Researchers from the College of Bern have launched a report claiming Ripple’s consensus protocol “ensures neither safety nor liveness.”
In a weblog posted yesterday from the college’s Cryptology and Knowledge Safety Analysis Group, researchers Christian Cachin, Amores-Sesar, and Jovana Mićić launched an evaluation alleging the cost agency’s consensus protocol might enable customers to probably “double-spend a token” and halt the processing of transactions.
The trio arrange examples of the Ripple protocol utilizing completely different numbers and varieties of nodes as an example potential violations of security and liveness (a time period for the community persevering with to course of transactions and makes progress). In keeping with their models, the presence of defective or malicious nodes might have “devastating effects on the health of the network.”
“Our findings present that the Ripple protocol depends closely on synchronized clocks, well timed message supply, the presence of a fault-free community, and an a-priori settlement on widespread trusted nodes with the [Unique Node List] signed by Ripple,” stated the researchers.
“If a number of of those situations are violated, particularly if attackers turn into energetic contained in the community, then the system may fail badly.”
David Schwartz, chief expertise officer at Ripple, rapidly responded to Cachin on Twitter disputing the findings. The Ripple CTO argued such a state of affairs was “impractical,” stating any attacker would have “to both partition the network” and management a part of its Distinctive Node Listing, or UNL, to do because the researchers proposed.

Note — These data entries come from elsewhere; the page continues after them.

(** ** [updateEditButtonLabel] *)
Definition edit_button_selector : Dom.selector :=
  Dom.Descendant (Dom.Simple (Dom.Compound None ["wy-breadcrumbs-aside"] []))
                 (Dom.Compound (Some "a") [] []).

Definition updateEditButtonLabel : js page unit :=
  editButton <- query edit_button_selector ;;
  match editButton with
  | None => js_ret tt
  | Some e => set_textContent e "Edit on GitHub"
  end.

(** ** [cleanSearchInput] *)
Definition version_div_selector : Dom.selector :=
  Dom.Simple (Dom.Compound (Some "div") ["version"] []).

Definition cleanSearchInput : js page unit :=
  sideNavSearch <- query (Dom.by_class "wy-side-nav-search") ;;
  sns <- deref "Cannot read properties of null (reading 'querySelector')" sideNavSearch ;;
  anchor <- query_in sns (Dom.by_tag "a") ;;
  versionDiv <- query_in sns version_div_selector ;;
  (match anchor with Some a => remove_child sns a | None => js_ret tt end) ;;
  match versionDiv with Some v => remove_child sns v | None => js_ret tt end.

(** ** [addHrUnderSearchForm] *)
Definition vertical_menu_selector : Dom.selector :=
  Dom.Simple (Dom.Compound None ["wy-menu-vertical"] [("role", "navigation")]).

Definition addHrUnderSearchForm : js page unit :=
  verticalMenu <- query vertical_menu_selector ;;
  hr <- dom_create "hr" ;;
  vm <- deref "Cannot read properties of null (reading 'parentNode')" verticalMenu ;;
  parent <- dom_read (fun d => Dom.parentNode d vm) ;;
  p <- deref "Cannot read properties of null (reading 'insertBefore')" parent ;;
  insert_before p hr (Some vm).

(** ** [addFooterNote] *)
Definition quote : string := String (ascii_of_nat 34) EmptyString.

(** The markup assigned to [innerHTML]; the element is kept with this
    markup as its content (the parsed link inside it is not a node of
    the model). *)
Definition footer_note_html : string :=
  String.concat "" ["Customized with ❤️ by the <a href="; quote; "https://ethereum.org/"; quote;
                    " target="; quote; "_blank"; quote; ">ethereum.org</a> team."].

Definition content_info_selector : Dom.selector :=
  Dom.Simple (Dom.Compound (Some "div") [] [("role", "contentinfo")]).

Definition addFooterNote : js page unit :=
  contentInfo <- query content_info_selector ;;
  footerNote <- dom_create "p" ;;
  add_class footerNote "footer-note" ;;
  set_textContent footerNote footer_note_html ;;
  ci <- deref "Cannot read properties of null (reading 'parentNode')" contentInfo ;;
  parent <- dom_read (fun d => Dom.parentNode d ci) ;;
  p <- deref "Cannot read properties of null (reading 'insertBefore')" parent ;;
  next <- dom_read (fun d => Dom.nextSibling d ci) ;;
  insert_before p footerNote next.

(** ** [updateFooterButtonIcons] *)

(** One of the two guarded blocks: the first element with class [from]
    gets [to] and loses [from]. *)
Definition swapIcon (from to : string) : js page unit :=
  arrow <- query (Dom.by_class from) ;;
  match arrow with
  | Some a => add_class a to ;; remove_class a from
  | None => js_ret tt
  end.

Definition updateFooterButtonIcons : js page unit :=
  swapIcon "fa-arrow-circle-right" "fa-caret-right" ;;
  swapIcon "fa-arrow-circle-left" "fa-caret-left".

(** ** [updateFlyoverMenu] *)
Definition book_selector : Dom.selector := Dom.Simple (Dom.Compound None ["fa"; "fa-book"] []).
Definition caret_selector : Dom.selector :=
  Dom.Simple (Dom.Compound None ["fa"; "fa-caret-down"] []).
(** The callbacks over any list of names: all of them settle, a deletion
    was requested exactly for the names other than the label, and what is
    left of the storage is the label's buckets and those not listed. *)
Lemma prune_all_run names w :
  exists results,
    Promise_all (prune label <$> names) w =
      (Fulfilled results,
       set_storage (filter (λ p, p.1 = label ∨ p.1 ∉ names) (storage w)) w) /\
    Forall2 (λ n r, n ≠ label <-> is_Some r) names results.
Proof.
  revert w. induction names as [|n names IH]; intros w.
  - exists []. split; [|constructor]. simpl. f_equal.
    destruct w as [st lg]. unfold set_storage. simpl. f_equal.
    symmetry. apply filter_all, Forall_forall.
    intros p _. right. apply not_elem_of_nil.
  - rewrite fmap_cons. simpl. rewrite prune_run.
    case_decide as Hn.
    + destruct (IH (set_storage (remove_bucket n (storage w)) w))
        as (results & -> & Hshape).
      eexists. split; [|constructor; [|exact Hshape]].
      * f_equal. unfold set_storage. simpl. f_equal.
        rewrite remove_bucket_filter, list_filter_filter.
        apply list_filter_iff. intros p. rewrite not_elem_of_cons.
        intuition congruence.
      * split; [eauto | done].
    + destruct (IH w) as (results & -> & Hshape).
      eexists. split; [|constructor; [|exact Hshape]].
      * f_equal. f_equal. apply list_filter_iff. intros p.
        rewrite not_elem_of_cons. subst n.
        destruct (decide (p.1 = label)); intuition congruence.
      * split; [done | intros [? ?]; discriminate].
Qed.

(** What the chain of [activate] comes to. *)
Lemma activate_listener_run w :
  exists results,
    activate_listener label w =
      (Fulfilled results,
       set_storage (filter (λ p, p.1 = label) (storage w)) w) /\
    Forall2 (λ n r, n ≠ label <-> is_Some r) (keys (storage w)) results.
Proof.
  destruct (prune_all_run (keys (storage w)) w) as (results & Hrun & Hshape).
  exists results. split; [|exact Hshape].
  unfold activate_listener, then_, caches_keys. rewrite Hrun.
  f_equal. f_equal. apply filter_ext_in. intros p Hp.
  assert (p.1 ∈ keys (storage w)) by (apply list_elem_of_fmap; eauto).
  intuition congruence.
Qed.

Lemma activate_listener_world w :
  (activate_listener label w).2 =
  set_storage (filter (λ p, p.1 = label) (storage w)) w.
Proof. destruct (activate_listener_run w) as (results & -> & _). done. Qed.
End Activate.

I welcome papers like this and recognize having any weaknesses recognized and identified. Any alternative to enhance XRPL’s consensus protocol or the safety and reliability of blockspace usually is an efficient factor. 1/8
— David Schwartz (@JoelKatz) December 3, 2020
“The overall philosophy of the UNL is that attackers get one chance to jeopardize liveness and then they are forever off the UNL,” stated Schwartz. He added:
“Assaults on security additionally require vital management over the propagation of messages on the community, which makes them impractical. Because of this Bitcoin’s full lack of partition tolerance isn’t a sensible downside.”
Not one of the researchers have but responded to the Ripple CTO’s criticism of their findings. The group admitted within the unique evaluation thathe assaults have been “purely theoretical and have not been demonstrated with a live network.”